> YOUR TASK
Find all lines below containing the string "values" and return them.

═════ SUPPLIED ENTRIES ═════

(** * useQuickAuth: the sign-in / sign-out orchestrator of src/roy/hooks/useQuickAuth.ts

    The hook is glue code around four collaborators (the embedded host SDK,
    the wallet connector, the message signer and the backend verification
    endpoint).  The embedding below keeps the control flow of [signIn] and
    [signOut] as written and turns every collaborator into a field of an
    environment record [Env]; every side effect the code performs is
    appended to a chronological [trace], and the React state is threaded
    explicitly through a small state-and-exception monad [M]. *)

From stdpp Require Import gmap strings list fin_maps pretty.

#[local] Set Warnings "-register-all".
#[local] Open Scope string_scope.

(** ** JavaScript values

    [response.json()] is typed [any], so whatever JSON the backend sends
    flows into the state.  Numbers are kept as integers: the hook never
    computes with them, it only tests them for truthiness and stores them. *)

Inductive value : Type :=
  | VUndefined
  | VNull
  | VBool (b : bool)
  | VNum (n : Z)
  | VStr (s : string)
  | VArr (l : list value)
  | VObj (m : gmap string value).

(** What the code throws and what its collaborators reject with. *)
Inductive exn : Type :=
  | Error (msg : string)
  | TypeError (prop : string).

(** JavaScript truthiness, the test behind [!x], [x || y] and [!!x]. *)
Definition truthy (v : value) : bool :=
  match v with
  | VUndefined | VNull => false
  | VBool b => b
  | VNum n => negb (n =? 0)%Z
  | VStr s => negb (String.eqb s "")
  | VArr _ | VObj _ => true
  end.

(** [string | null] and [string | undefined] variables: [None] is the
    absent value.  [!x] is true for [None] and for the empty string. *)
Definition truthy_str (o : option string) : bool :=
  match o with
  | Some s => negb (String.eqb s "")
  | None => false
  end.

(** The value stored when such a variable is written into an object:
    [null] for an absent [walletAddress] (declared [string | null]).
    [currentAddress] is written only after line 145 has made sure that
    it is a string. *)
Definition of_nullable (o : option string) : value :=
  match o with
  | Some s => VStr s
  | None => VNull
  end.

(** [v.k] for the three keys the hook reads ([fid], [address], [token]):
    a property read on [null] or [undefined] throws a TypeError, an
    object answers from its own properties, and no primitive or array has
    any of these keys. *)
Definition get (v : value) (k : string) : exn + value :=
  match v with
  | VUndefined | VNull => inl (TypeError k)
  | VObj m => inr (default VUndefined (m !! k))
  | VBool _ | VNum _ | VStr _ | VArr _ => inr VUndefined
  end.

(** The own enumerable properties copied by a spread [...v] inside an
    object literal: those of an object, the indices of an array or of a
    string, nothing for the other values ([null] and [undefined]
    included: spreading them is not an error). *)
Definition own_props (v : value) : gmap string value :=
  match v with
  | VObj m => m
  | VArr l => list_to_map (imap (fun i x => (pretty i, x)) l)
  | VStr s =>
      list_to_map
        (imap (fun i c => (pretty i, VStr (String c EmptyString)))
              (String.list_ascii_of_string s))
  | VUndefined | VNull | VBool _ | VNum _ => ∅
  end.

(** An object literal [{k1: v1, ..., kn: vn}]; later keys win. *)
Definition obj (fields : list (string * value)) : gmap string value :=
  list_to_map (reverse fields).

(** [{ k: v, ...src }]: the spread is written after [k], so a property
    [k] of [src] replaces [v]. *)
Definition literal_then_spread (k : string) (v : value) (src : value)
  : gmap string value :=
  own_props src ∪ {[ k := v ]}.

(** ** State, effects and collaborators *)

Record AuthState : Type := mkAuthState {
  token : value;
  userData : value;
  isLoading : bool
}.

(** The argument of [useState]. *)
Definition initialAuthState : AuthState :=
  {| token := VNull; userData := VNull; isLoading := false |}.

(** [{ ...prev, isLoading: b }] *)
Definition with_isLoading (b : bool) (prev : AuthState) : AuthState :=
  {| token := token prev; userData := userData prev; isLoading := b |}.

Inductive event : Type :=
  | SetAuthState (next : AuthState)
  | EthRequestAccounts
  | ConsoleWarn (label : string) (e : exn)
  | ConsoleError (label : string) (e : exn)
  | HostSignIn (nonce : string)
  | Fetch (url : string) (body : value)
  | ReadAddressRef (current : option string)
  | AppKitOpen
  | SetTimeout (ms : nat)
  | SignMessage (message : string)
  | Disconnect.

Record Response : Type := mkResponse {
  ok : bool;
  json : exn + value
}.

(** Everything [signIn] and [signOut] take from outside.  [addressRef k]
    is the content of [addressRef.current] at the [k]-th read made by the
    running invocation: the synchronising effect may change it between
    two reads. *)
Record Env : Type := mkEnv {
  (* what [isFarcasterMiniapp()] answered at this render *)
  isMiniapp : bool;
  (* [useAccount().isConnected], as captured by the closure *)
  isConnected : bool;
  (* whether [appKit?.open] is there to be called *)
  appKit_open : bool;
  addressRef : nat -> option string;
  (* outcome of [sdk.ethereum.request({ method: 'eth_requestAccounts' })];
     [None] is a null or undefined answer *)
  eth_requestAccounts : exn + option (list string);
  (* two successive [Math.random().toString(36)] *)
  random36 : string * string;
  (* outcome of [sdk.actions.signIn({ nonce, acceptAuthAddress: true })]:
     [(message, signature)] *)
  sdk_signIn : string -> exn + (string * string);
  NEXT_PUBLIC_BACKEND_ORIGIN : option string;
  location_origin : string;
  (* outcome of the POST to the given URL with the given JSON body *)
  fetch : string -> value -> exn + Response;
  (* [new Date().toISOString()] *)
  now_iso : string;
  (* outcome of [signMessageAsync({ message })] *)
  signMessageAsync : string -> exn + string
}.

Record World : Type := mkWorld {
  auth : AuthState;
  reads : nat;
  trace : list event
}.

(** ** The monad: state passing with exceptions; a throw keeps the
    effects performed before it. *)

Definition M (A : Type) : Type := World -> World * (exn + A).

#[global] Instance M_ret : MRet M := fun A (a : A) w => (w, inr a).

#[global] Instance M_bind : MBind M :=
  fun A B (f : A -> M B) (m : M A) w =>
    match m w with
    | (w', inr a) => f a w'
    | (w', inl e) => (w', inl e)
    end.

Definition throw {A : Type} (e : exn) : M A := fun w => (w, inl e).

Definition try_catch {A : Type} (body : M A) (handler : exn -> M A) : M A :=
  fun w =>
    match body w with
    | (w', inl e) => handler e w'
    | r => r
    end.

(** [await p] for a promise whose outcome the environment fixes. *)
Definition await {A : Type} (outcome : exn + A) : M A := fun w => (w, outcome).

Definition emit (e : event) : M unit :=
  fun w => ({| auth := auth w; reads := reads w; trace := trace w ++ [e] |}, inr tt).

(** [setAuthState(updater)]; a plain object argument is the constant
    updater. *)
Definition setAuthState (updater : AuthState -> AuthState) : M unit :=
  fun w =>
    let next := updater (auth w) in
    ({| auth := next; reads := reads w; trace := trace w ++ [SetAuthState next] |},
     inr tt).

(** [addressRef.current] *)
Definition readAddressRef (env : Env) : M (option string) :=
  fun w =>
    let current := addressRef env (reads w) in
    ({| auth := auth w; reads := S (reads w);
        trace := trace w ++ [ReadAddressRef current] |},
     inr current).

(** ** The code *)

(** [Math.random().toString(36).substring(2, 15)], twice. *)
Definition generateNonce (env : Env) : string :=
  String.substring 2 13 (fst (random36 env)) ++ String.substring 2 13 (snd (random36 env)).

(** [process.env.NEXT_PUBLIC_BACKEND_ORIGIN || window.location.origin] *)
Definition backendOrigin (env : Env) : string :=
  if truthy_str (NEXT_PUBLIC_BACKEND_ORIGIN env)
  then default "" (NEXT_PUBLIC_BACKEND_ORIGIN env)
  else location_origin env.

Definition auth_url (env : Env) : string := backendOrigin env ++ "/api/auth".

Definition msg_auth_failed : string := "Authentication failed".
Definition msg_not_available : string :=
  "Wallet connection not available. Please set NEXT_PUBLIC_PROJECT_ID or use the app in a Farcaster miniapp.".
Definition msg_connection_failed : string :=
  "Wallet connection failed. Please connect your wallet and try again.".
Definition msg_no_address : string := "Wallet address not available".

(** Lines 64-74: the account request; its failure is caught on the spot. *)
Definition requestWallet (env : Env) : M (option string) :=
  try_catch
    (emit EthRequestAccounts;;
     accounts ← await (eth_requestAccounts env);
     mret (match accounts with
           | Some (first :: _) => Some first
           | _ => None
           end))
    (fun walletError =>
       emit (ConsoleWarn "Wallet connection failed:" walletError);;
       mret None).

═════

> RESULT OF THIS EXERCISE
(** ** JavaScript values
    string, nothing for the other values ([null] and [undefined]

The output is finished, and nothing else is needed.